Pre-Columbian, West Mexico, Colima, Protoclassic Period, ca. 100 BCE to 250 CE. A lovely, hand-built male pottery figure standing on a pair of stocky, delineated legs and broad feet which present six toes a piece. The rotund figure boasts a highly-burnished surface, leans slightly forward due to his dramatically hunched back, and wears a tight-fitting loincloth with two back flaps. The musician is shown playing a rectangular drum using a small antler fragment while supporting the instrument atop his portly abdomen. His head bears an entranced meditative countenance with closed, slit-form eyes, parted lips, a slender nose, and cupped ears, all beneath a high-arching coiffure with a spout on the verso. Covered in red-brown slip, this is a wonderful example of ancient shaft-tomb culture pottery! Size: 8.125" W x 12.5" H (20.6 cm x 31.8 cm).

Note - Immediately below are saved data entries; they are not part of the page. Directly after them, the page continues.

Lemma sound_create tr w c i v h :
  sound tr w -> (forall d, runs w d <> OfTask i) -> parked (OfTask i) v h -> all_mapped h ->
  (forall a, ~ owned (OfTask i) a -> h !! a = shared w !! a) ->
  sound (Left (OfTask i) v :: tr) (after c (runs w c) (with_mem h (cpu_at w c)) w).
Proof.
  intros Hw Hn Hp Hm Hf. constructor; try setoid_rewrite after_runs; try setoid_rewrite after_cpus.
  - intros x vx. cbn. case_decide as Hx; [subst; by intros [= <-]|]. intros Hv.
    apply (parked_frame _ _ (shared w)); [by apply (sound_parked _ _ Hw)|].
    intros a Ha. apply Hf. intros Hb. by apply Hx, (owned_disjoint _ _ a).
  - intros d. cbn. destruct (sound_runs _ _ Hw d) as [E|(j & vd & E & Hlj & Hvd)].
    + left. case_decide; by subst.
    + right. exists j, vd. split; [case_decide; by subst|]. done.
  - intros d e. repeat case_decide; subst; intros He; try done; by apply (sound_once _ _ Hw).
  - intros d. replace (if decide (d = c) then runs w c else runs w d) with (runs w d) by (case_decide; by subst).
    cbn. rewrite decide_False by apply Hn. apply (sound_running _ _ Hw).
  - done.
  - intros d. case_decide; subst; apply (sound_rsp _ _ Hw).
  - intros d. case_decide; subst; apply (sound_fpu _ _ Hw).
Qed.

Lemma run_sound tr w : run tr w -> sound tr w.
Proof.
  induction 1 as [w (Hm & Hb)|tr w c m' _ IH Hl|tr w c i v ra cr3 m' _ IH Hlc Hc Hv Hroom E|tr w c i ra m' _ IH Hc Hroom E
    |tr w c i entry user_rip user_rsp m' _ IH Hli Hn Hroom E].
  - constructor; try done; try (intros c; destruct (Hb c) as (Hc & Hr & Hl)).
    + by left.
    + intros d. destruct (Hb d) as (Hd & _). rewrite Hc, Hd. by intros [= ->].
    + by rewrite Hc.
    + done.
  - by apply sound_local.
  - destruct (resume_ok tr w c i v ra cr3 IH Hlc Hc Hv Hroom) as (m1 & E1 & Hview & _ & Hr & Hl & Hp & Hf & Hm).
    rewrite E in E1. injection E1 as <-. rewrite <- Hc in Hp, Hf |- *.
    apply (sound_switch _ _ _ _ v); try done. right. split; [done|]. exists i. split; [done|]. by apply (parked_live _ _ _ (sound_parked _ _ IH _ _ Hv)).
  - destruct (sound_runs _ _ IH c) as [Hc'|(j & v & Hj & Hlj & Hv)]; [congruence|]. assert (j = i) as -> by congruence.
    destruct (yield_ok tr w c i v ra IH Hlj Hc Hv Hroom) as (m1 & E1 & Hview & Hr & Hl & Hp & Hf & Hm).
    rewrite E in E1. injection E1 as <-. rewrite <- Hc in Hp, Hf |- *.
    apply (sound_switch _ _ _ _ v); try done. by left.
  - destruct (create_task_ok i entry user_rip user_rsp (cpu_at w c)) as (h & E1 & Hp & Hm & Hf); [done|apply IH|done|].
    rewrite E in E1. injection E1 as ->. by apply sound_create.
Qed.
#[local] Hint Resolve holds_release : preserves.

Lemma holds_focus id : preserves on_desk_kern (focus_window (T:=T) id).
Proof. unfold focus_window, when_buffer, release_held_keys, publish_to. preserves_walk. Qed.

Lemma holds_set_z id z : preserves on_desk_kern (set_z_index (T:=T) id z).
Proof. unfold set_z_index. preserves_walk. Qed.

Lemma holds_event_buffer id pid : preserves on_desk_kern (allocate_event_buffer_for_window USABLE id pid).
Proof. unfold allocate_event_buffer_for_window. preserves_walk. Qed.

#[local] Hint Resolve holds_focus holds_set_z holds_event_buffer : preserves.

Lemma holds_create_window granted w h x y pid : preserves on_desk_kern (create_window USABLE granted w h x y pid).
Proof. unfold create_window. preserves_walk. Qed.

Lemma holds_destroy id : preserves on_desk_kern (destroy_window USABLE id).
Proof. unfold destroy_window. preserves_walk. Qed.

#[local] Hint Resolve holds_create_window holds_destroy : preserves.

Lemma holds_destroy_each ids : preserves on_desk_kern (destroy_each USABLE ids).
Proof. induction ids; cbn [destroy_each]; preserves_walk. Qed.

#[local] Hint Resolve holds_destroy_each : preserves.

Lemma holds_destroy_process pid : preserves on_desk_kern (destroy_windows_of_process USABLE pid).
Proof. unfold destroy_windows_of_process. preserves_walk. Qed.

#[local] Hint Resolve holds_destroy_process : preserves.

(** *** The calls *)

Lemma holds_desk {A} (c : stM (Desk T) Empty_set A) : preserves on_desk_kern c -> preserves on_sys (on_desk (D:=D) c).
Proof. intros Hc s r s' Hs. unfold on_desk. destruct (c (desk s)) eqn:Ec. intros [= _ <-]. by apply (Hc _ _ _ Hs Ec). Qed.

Lemma holds_kernel {A} (c : stM (Kernel T) ProcessError A) : preserves on_kern c -> preserves on_sys (on_kernel (D:=D) c).
Proof. intros Hc s r s' Hs. unfold on_kernel. destruct (c _) eqn:Ec. intros [= _ <-]. by apply (Hc _ _ _ Hs Ec). Qed.

Lemma holds_cores {A} (c : stM Sched Empty_set A) : preserves on_sys (on_cores (T:=T) (D:=D) c).
Proof. intros s r s' Hs. unfold on_cores. destruct (c _). by intros [= _ <-]. Qed.

Lemma holds_files {A} (c : stM (CachedDriver D) FileSystemError A) : preserves on_sys (on_files (T:=T) c).
Proof. intros s r s' Hs. unfold on_files. destruct (c _). by intros [= _ <-]. Qed.

Lemma holds_silent {A} (c : stM Sys Empty_set A) : silent c -> preserves on_sys c.
Proof. intros Hc s r s' Hs E. by apply Hc in E as ->. Qed.

Lemma holds_store_byte pid a v : preserves on_sys (store_byte (D:=D) USABLE pid a v).
Proof. intros s r s' Hs E. apply store_byte_confined in E as (m & f & -> & _). done. Qed.

Lemma holds_store pid bytes a : preserves on_sys (store_bytes (D:=D) USABLE pid a bytes).
Proof. intros s r s' Hs E. apply store_bytes_confined in E as (m & f & -> & _). done. Qed.

#[local] Hint Resolve holds_cores holds_files holds_store : preserves.

#[local] Hint Extern 1 (preserves on_sys (current_pid _)) => (apply holds_silent, silent_pid) : preserves.
#[local] Hint Extern 1 (preserves on_sys (the_process _)) => (apply holds_silent, silent_process) : preserves.
#[local] Hint Extern 1 (preserves on_sys (the_file _ _ _)) => (apply holds_silent, silent_file) : preserves.
#[local] Hint Extern 1 (preserves on_sys (reads _)) => (apply holds_silent, silent_reads) : preserves.
#[local] Hint Extern 1 (preserves on_sys (aligned _)) => (apply holds_silent, silent_aligned) : preserves.
#[local] Hint Extern 1 (preserves on_sys (load_bytes _ _ _ _ _)) => (apply holds_silent, silent_load) : preserves.
#[local] Hint Extern 1 (preserves on_sys (read_user_string _ _ _ _ _)) => (apply holds_silent, silent_string) : preserves.
#[local] Hint Extern 1 (preserves on_sys (on_kernel _)) => (apply holds_kernel; eauto using holds_create, holds_terminate) : preserves.
#[local] Hint Extern 1 (preserves on_sys (on_desk _)) => (apply holds_desk; eauto using holds_create_window, holds_destroy, holds_focus, holds_set_z, holds_destroy_process, holds_process) : preserves.
(* ===== verification/UserCalls.v ===== *)
(** * The system calls of user programs: user/rustspace/src/lib.rs

    [syscall6] in assembly runs on the machine of Machine.v; the wrappers above it run over
    any kernel ([UserKernel]), of which Syscalls.v gives one ([sys_kernel] in
    UserCallsSpec.v).  A slice is its address and its length.  The program that ends stops
    with [Ended].  Then the codes of keys and the reader of the event page. *)

From Stdlib Require Import ZArith Lia.
From stdpp Require Import base tactics gmap list numbers option.
From S2P Require Import Prelude Machine Events.

Open Scope rust_scope.

(** ** Numbers *)

Definition SYS_CREATE_PROCESS : Z := 0.
Definition SYS_TERMINATE_PROCESS : Z := 1.
Definition SYS_WRITE : Z := 2.
Definition SYS_ALLOCATE : Z := 5.
Definition SYS_CREATE_WINDOW : Z := 10.
Definition SYS_DESTROY_WINDOW : Z := 11.
Definition SYS_MAP_WINDOW_BUFFER : Z := 12.
Definition SYS_PRESENT_WINDOW : Z := 13.
Definition SYS_GET_WINDOW_SIZE : Z := 14.
Definition SYS_GET_WINDOW_INFO : Z := 16.
Definition SYS_OPEN_FILE : Z := 20.
Definition SYS_CLOSE_FILE : Z := 21.
Definition SYS_READ_FILE : Z := 22.
Definition SYS_WRITE_FILE : Z := 23.
Definition SYS_STAT_FILE : Z := 24.
Definition SYS_LIST_DIR : Z := 25.
Definition SYS_CREATE_FILE : Z := 26.
Definition SYS_CREATE_DIR : Z := 27.
Definition SYS_DELETE : Z := 28.
Definition SYS_CREATE_CIRCULAR_BUFFER : Z := 600.
Definition SYS_GET_CPU_INFO : Z := 970.
Definition SYS_SLEEP_MS : Z := 990.
Definition SYS_WAIT_FOR_INPUT : Z := 991.
Definition SYS_FUTEX_WAIT : Z := 992.
Definition SYS_FUTEX_WAKE : Z := 993.
Definition SYS_ECHO : Z := 997.
Definition SYS_YIELD : Z := 998.
Definition SYS_EXIT : Z := 999.

Definition DIR_ENTRY_SIZE : Z := 40.
Definition CPU_INFO_SIZE : Z := 48.

(** ** On the machine *)

(** [syscall6]: the arguments in their registers, the instruction, the kernel, the result. *)
Definition syscall6_asm (kernel : MachM unit) (num a1 a2 a3 a4 a5 a6 : Z) : MachM Z :=
  put RAX num ;;; put RDI a1 ;;; put RSI a2 ;;; put RDX a3 ;;; put RCX a4 ;;; put R8 a5 ;;; put R9 a6 ;;;
  exec [Mov R10 RCX] ;;;
  syscall_entry ;;;
  kernel ;;;
  get RAX.

(** ** The wrappers *)

Inductive Ended : Type := ended.

(** The kernel as a program sees it: [syscall6] on the state [W] of the system. *)
Class UserKernel (W : Type) : Type :=
  syscall6 : Z -> Z -> Z -> Z -> Z -> Z -> Z -> stM W Ended Z.

(** [as] between the widths: to u64 from i32, and back to u32. *)
Definition i32_as_u64 (x : Z) : Z := wrap 64 x.
Definition as_u32 (x : Z) : Z := wrap 32 x.

Definition failed_or {A} (ret : Z) (none : A) (value : A) : A := if ret =? U64_MAX then none else value.

Module User.
Section wrappers.
Context {W : Type} `{UserKernel W}.

Abbreviation UM := (stM W Ended).

Definition syscall1 (num a1 : Z) : UM Z := syscall6 num a1 0 0 0 0 0.
Definition syscall2 (num a1 a2 : Z) : UM Z := syscall6 num a1 a2 0 0 0 0.
Definition syscall3 (num a1 a2 a3 : Z) : UM Z := syscall6 num a1 a2 a3 0 0 0.
Definition syscall4 (num a1 a2 a3 a4 : Z) : UM Z := syscall6 num a1 a2 a3 a4 0 0.
Definition syscall5 (num a1 a2 a3 a4 a5 : Z) : UM Z := syscall6 num a1 a2 a3 a4 a5 0.

Definition as_i64 (x : Z) : Z := if x <? 2 ^ 63 then x else x - 2 ^ 64.

Definition sys_write (fd buf count : Z) : UM Z := let! r := syscall3 SYS_WRITE fd buf count in sret (as_i64 r).
(** The loop after the call is never reached. *)
Definition sys_exit (code : Z) : UM unit := syscall1 SYS_EXIT (i32_as_u64 code) ;;; sret tt.
Definition sys_terminate_process (pid exit_code : Z) : UM bool :=
  let! r := syscall2 SYS_TERMINATE_PROCESS pid (i32_as_u64 exit_code) in sret (r =? 0).
Definition sys_yield : UM unit := syscall1 SYS_YIELD 0 ;;; sret tt.
Definition sys_sleep_ms (duration_ms : Z) : UM unit := syscall1 SYS_SLEEP_MS duration_ms ;;; sret tt.
Definition sys_wait_for_input : UM unit := syscall1 SYS_WAIT_FOR_INPUT 0 ;;; sret tt.
Definition sys_futex_wait (word expected : Z) : UM unit := syscall2 SYS_FUTEX_WAIT word expected ;;; sret tt.
Definition sys_futex_wake : UM unit := syscall1 SYS_FUTEX_WAKE 0 ;;; sret tt.
Definition sys_echo (val : Z) : UM Z := syscall1 SYS_ECHO val.
Definition sys_allocate (size : Z) : UM Z := syscall1 SYS_ALLOCATE size.

Definition sys_create_process (elf_path elf_path_len name name_len args args_len : Z) : UM Z :=
  let! r := syscall6 SYS_CREATE_PROCESS elf_path elf_path_len name name_len args args_len in sret (as_u32 r).

Definition sys_create_window (width height x y : Z) : UM Z :=
  let! r := syscall6 SYS_CREATE_WINDOW width height (i32_as_u64 x) (i32_as_u64 y) 0 0 in sret (as_u32 r).
Definition sys_destroy_window (window_id : Z) : UM unit := syscall1 SYS_DESTROY_WINDOW window_id ;;; sret tt.
(** A null pointer on failure. *)
Definition sys_map_window_buffer (window_id : Z) : UM Z :=
  let! addr := syscall1 SYS_MAP_WINDOW_BUFFER window_id in sret (failed_or addr 0 addr).
Definition sys_present_window (window_id : Z) : UM unit := syscall1 SYS_PRESENT_WINDOW window_id ;;; sret tt.
Definition sys_get_window_size (window_id : Z) : UM (Z * Z) :=
  let! packed := syscall1 SYS_GET_WINDOW_SIZE window_id in
  sret (failed_or packed (0, 0) (as_u32 (Z.shiftr packed 32), as_u32 (Z.land packed 0xFFFFFFFF))).
Definition sys_get_window_info (window_id out_info : Z) : UM bool :=
  let! r := syscall2 SYS_GET_WINDOW_INFO window_id out_info in sret (negb (r =? U64_MAX)).

Definition sys_open_file (path path_len flags : Z) : UM Z :=
  let! r := syscall3 SYS_OPEN_FILE path path_len flags in sret (failed_or r U64_MAX r).
Definition sys_close_file (fd : Z) : UM bool := let! r := syscall1 SYS_CLOSE_FILE fd in sret (negb (r =? U64_MAX)).
Definition sys_read_file_at (fd offset buf len : Z) : UM Z :=
  let! r := syscall4 SYS_READ_FILE fd offset buf len in sret (failed_or r U64_MAX r).
Definition sys_read_file (fd buf len : Z) : UM Z :=
  let! r := syscall4 SYS_READ_FILE fd 0 buf len in sret (failed_or r U64_MAX r).
Definition sys_write_file (fd offset buf len : Z) : UM Z :=
  let! r := syscall4 SYS_WRITE_FILE fd offset buf len in sret (failed_or r U64_MAX r).
Definition sys_stat_file (path path_len out_stat : Z) : UM bool :=
  let! r := syscall3 SYS_STAT_FILE path path_len out_stat in sret (negb (r =? U64_MAX)).
(** The length of the entries in bytes, checked. *)
Definition sys_list_dir (path path_len entries count : Z) : UM Z :=
  let! byte_len := slift (if count * DIR_ENTRY_SIZE <? 2 ^ 64 then Ok (count * DIR_ENTRY_SIZE) else Panic) in
  let! r := syscall6 SYS_LIST_DIR path path_len entries byte_len 0 0 in sret (failed_or r U64_MAX r).
Definition sys_create_file (path path_len : Z) : UM bool :=
  let! r := syscall3 SYS_CREATE_FILE path path_len 0 in sret (negb (r =? U64_MAX)).
Definition sys_create_dir (path path_len : Z) : UM bool :=
  let! r := syscall3 SYS_CREATE_DIR path path_len 0 in sret (negb (r =? U64_MAX)).
Definition sys_delete (path path_len : Z) : UM bool :=
  let! r := syscall3 SYS_DELETE path path_len 0 in sret (negb (r =? U64_MAX)).
Definition sys_create_circular_buffer (size page_flags out : Z) : UM bool :=
  let! r := syscall3 SYS_CREATE_CIRCULAR_BUFFER size page_flags out in sret (negb (r =? U64_MAX)).
Definition sys_get_cpu_info (out_info : Z) : UM bool :=
  let! r := syscall2 SYS_GET_CPU_INFO out_info CPU_INFO_SIZE in sret (r =? 0).

Definition sys_pin_file (path len : Z) : UM Z := syscall4 30 path len 0 0.
Definition sys_unpin_file (path len : Z) : UM Z := syscall4 31 path len 0 0.
Definition sys_reserve_cache (path len importance : Z) : UM Z := syscall4 32 path len importance 0.
Definition sys_evict_directory (path len : Z) : UM Z := syscall4 33 path len 0 0.
Definition sys_get_cache_stats (stats : Z) : UM bool := let! r := syscall4 34 stats 0 0 0 in sret (r =? 0).
Definition sys_flush_file_cache : UM bool := let! r := syscall1 35 0 in sret (r =? 0).

(** [alloc_error] *)
Definition alloc_error (message : Z) : UM unit := sys_write 2 message 12 ;;; sys_exit 1.

End wrappers.
End User.

(** ** Key codes: one byte each, in the order of the declaration *)

Module KeyCode.

Inductive t : Type :=
  | Escape | F1 | F2 | F3 | F4 | F5 | F6 | F7 | F8 | F9 | F10 | F11 | F12 | PrintScreen | SysRq | ScrollLock
    | PauseBreak | Oem8 | Key1 | Key2 | Key3 | Key4 | Key5 | Key6 | Key7 | Key8 | Key9 | Key0 | OemMinus
    | OemPlus | Backspace | Insert | Home | PageUp | NumpadLock | NumpadDivide | NumpadMultiply
    | NumpadSubtract | Tab | Q | W | E | R | T | Y | U | I | O | P | Oem4 | Oem6 | Oem5 | Oem7 | Delete | End
    | PageDown | Numpad7 | Numpad8 | Numpad9 | NumpadAdd | CapsLock | A | S | D | F | G | H | J | K | L | Oem1
    | Oem3 | Return | Numpad4 | Numpad5 | Numpad6 | LShift | Z | X | C | V | B | N | M | OemComma | OemPeriod
    | Oem2 | RShift | ArrowUp | Numpad1 | Numpad2 | Numpad3 | NumpadEnter | LControl | LWin | LAlt | Spacebar
    | RAltGr | RWin | Apps | RControl | ArrowLeft | ArrowDown | ArrowRight | Numpad0 | NumpadPeriod | Oem9
    | Oem10 | Oem11 | Oem12 | Oem13 | PrevTrack | NextTrack | Mute | Calculator | Play | Stop | VolumeDown
    | VolumeUp | WWWHome | PowerOnTestOk | TooManyKeys | RControl2 | RAlt2.

Definition all : list t :=
  [Escape; F1; F2; F3; F4; F5; F6; F7; F8; F9; F10; F11; F12; PrintScreen; SysRq; ScrollLock; PauseBreak;
   Oem8; Key1; Key2; Key3; Key4; Key5; Key6; Key7; Key8; Key9; Key0; OemMinus; OemPlus; Backspace;
   Insert; Home; PageUp; NumpadLock; NumpadDivide; NumpadMultiply; NumpadSubtract; Tab; Q; W; E; R; T;
   Y; U; I; O; P; Oem4; Oem6; Oem5; Oem7; Delete; End; PageDown; Numpad7; Numpad8; Numpad9; NumpadAdd;
   CapsLock; A; S; D; F; G; H; J; K; L; Oem1; Oem3; Return; Numpad4; Numpad5; Numpad6; LShift; Z; X; C;
   V; B; N; M; OemComma; OemPeriod; Oem2; RShift; ArrowUp; Numpad1; Numpad2; Numpad3; NumpadEnter;
   LControl; LWin; LAlt; Spacebar; RAltGr; RWin; Apps; RControl; ArrowLeft; ArrowDown; ArrowRight;
   Numpad0; NumpadPeriod; Oem9; Oem10; Oem11; Oem12; Oem13; PrevTrack; NextTrack; Mute; Calculator;
   Play; Stop; VolumeDown; VolumeUp; WWWHome; PowerOnTestOk; TooManyKeys; RControl2; RAlt2].

End KeyCode.

#[export] Instance KeyCode_eq_dec : EqDecision KeyCode.t.
Proof. solve_decision. Defined.

(** [key as usize] *)
Definition key_index (key : KeyCode.t) : Z :=
  match list_find (eq key) KeyCode.all with Some (i, _) => Z.of_nat i | None => 0 end.


(** ** The reader of the event page *)

(** One access of [EventReader::try_read]. *)
Definition try_read_step (r : Reader) (b : EventBuffer)
    : result Empty_set (Reader * option (option InputEvent) * EventBuffer) :=
  match r with
  | RIdle => Ok (if event_count b =? 0 then (RIdle, Some None, b) else (RHasOne, None, b))
  | RHasOne => Ok (RAt (read_idx b), None, b)
  | RAt idx =>
      if MAX_EVENT_COUNT <=? idx then
        Ok (RIdle, Some None, mkBuffer (write_idx b) 0 (event_count b) (events b) (shared_modifiers b) (shared_key_down b))
      else match events b !! Z.to_nat idx with
      | None => Panic
      | Some e => Ok (RTaken e idx, None, b)
      end
  | RTaken e idx =>
      Ok (RAdvanced e, None, mkBuffer (write_idx b) ((idx + 1) mod MAX_EVENT_COUNT) (event_count b) (events b) (shared_modifiers b) (shared_key_down b))
  | RAdvanced e =>
      Ok (RIdle, Some (Some e), mkBuffer (write_idx b) (read_idx b) (wrap 32 (event_count b - 1)) (events b) (shared_modifiers b) (shared_key_down b))
  end.

Definition has_events (b : EventBuffer) : bool := 0 <? event_count b.
Definition reader_modifiers (b : EventBuffer) : Z := Z.land (shared_modifiers b) MODIFIER_BITS.

Definition is_key_down (key : KeyCode.t) (b : EventBuffer) : result Empty_set bool :=
  let index := key_index key in
  match shared_key_down b !! Z.to_nat (index / BITS_PER_WORD) with
  | None => Panic
  | Some word => Ok (negb (Z.land word (Z.shiftl 1 (index mod BITS_PER_WORD)) =? 0))
  end.

(** A ring with the kernel's writer and the program's reader. *)
Inductive page_step : Ring -> Ring -> Prop :=
  | page_write s event w res b :
      push_step event (writer s) (buffer s) = Ok (w, res, b) ->
      page_step s (mkRing b w (reader s)
        (match res with Some (Ok e) => sent s ++ [e] | _ => sent s end) (got s))
  | page_read s r res b :
      try_read_step (reader s) (buffer s) = Ok (r, res, b) ->
      page_step s (mkRing b (writer s) r (sent s)
        (match res with Some (Some e) => got s ++ [e] | _ => got s end)).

Colima, located on Mexico's southwestern coast, was during this time part of the shaft tomb culture, along with neighbors to the north in Jalisco and Nayarit. In this culture, the dead were buried down shafts - 3 to 20 meters deep - that were dug vertically or near vertically through the volcanic tuff that makes up the geology of the region. The base of the shaft would open into one or more horizontal chambers with a low ceiling. These shafts were almost always dug beneath a dwelling, probably a family home, and seem to have been used as family mausoleums, housing the remains of many related individuals. This is a figure made to be placed inside those mausoleums, perhaps to mediate between the worlds of the living and the dead.
For a stylistically-similar example of a Colima drummer with a more ornate presentation, please see: Kan, Michael, Clement Meighan, and H. B. Nicholson. "Sculpture of Ancient West Mexico: Nayarit, Jalisco, Colima." Los Angeles County Museum of Art, 1989, p. 71, fig. 103a.
Provenance: private Florida, USA collection; ex-Sotheby's, New York Pre-Columbian Art Auction (sale 6420, May 17, 1993, lot 138)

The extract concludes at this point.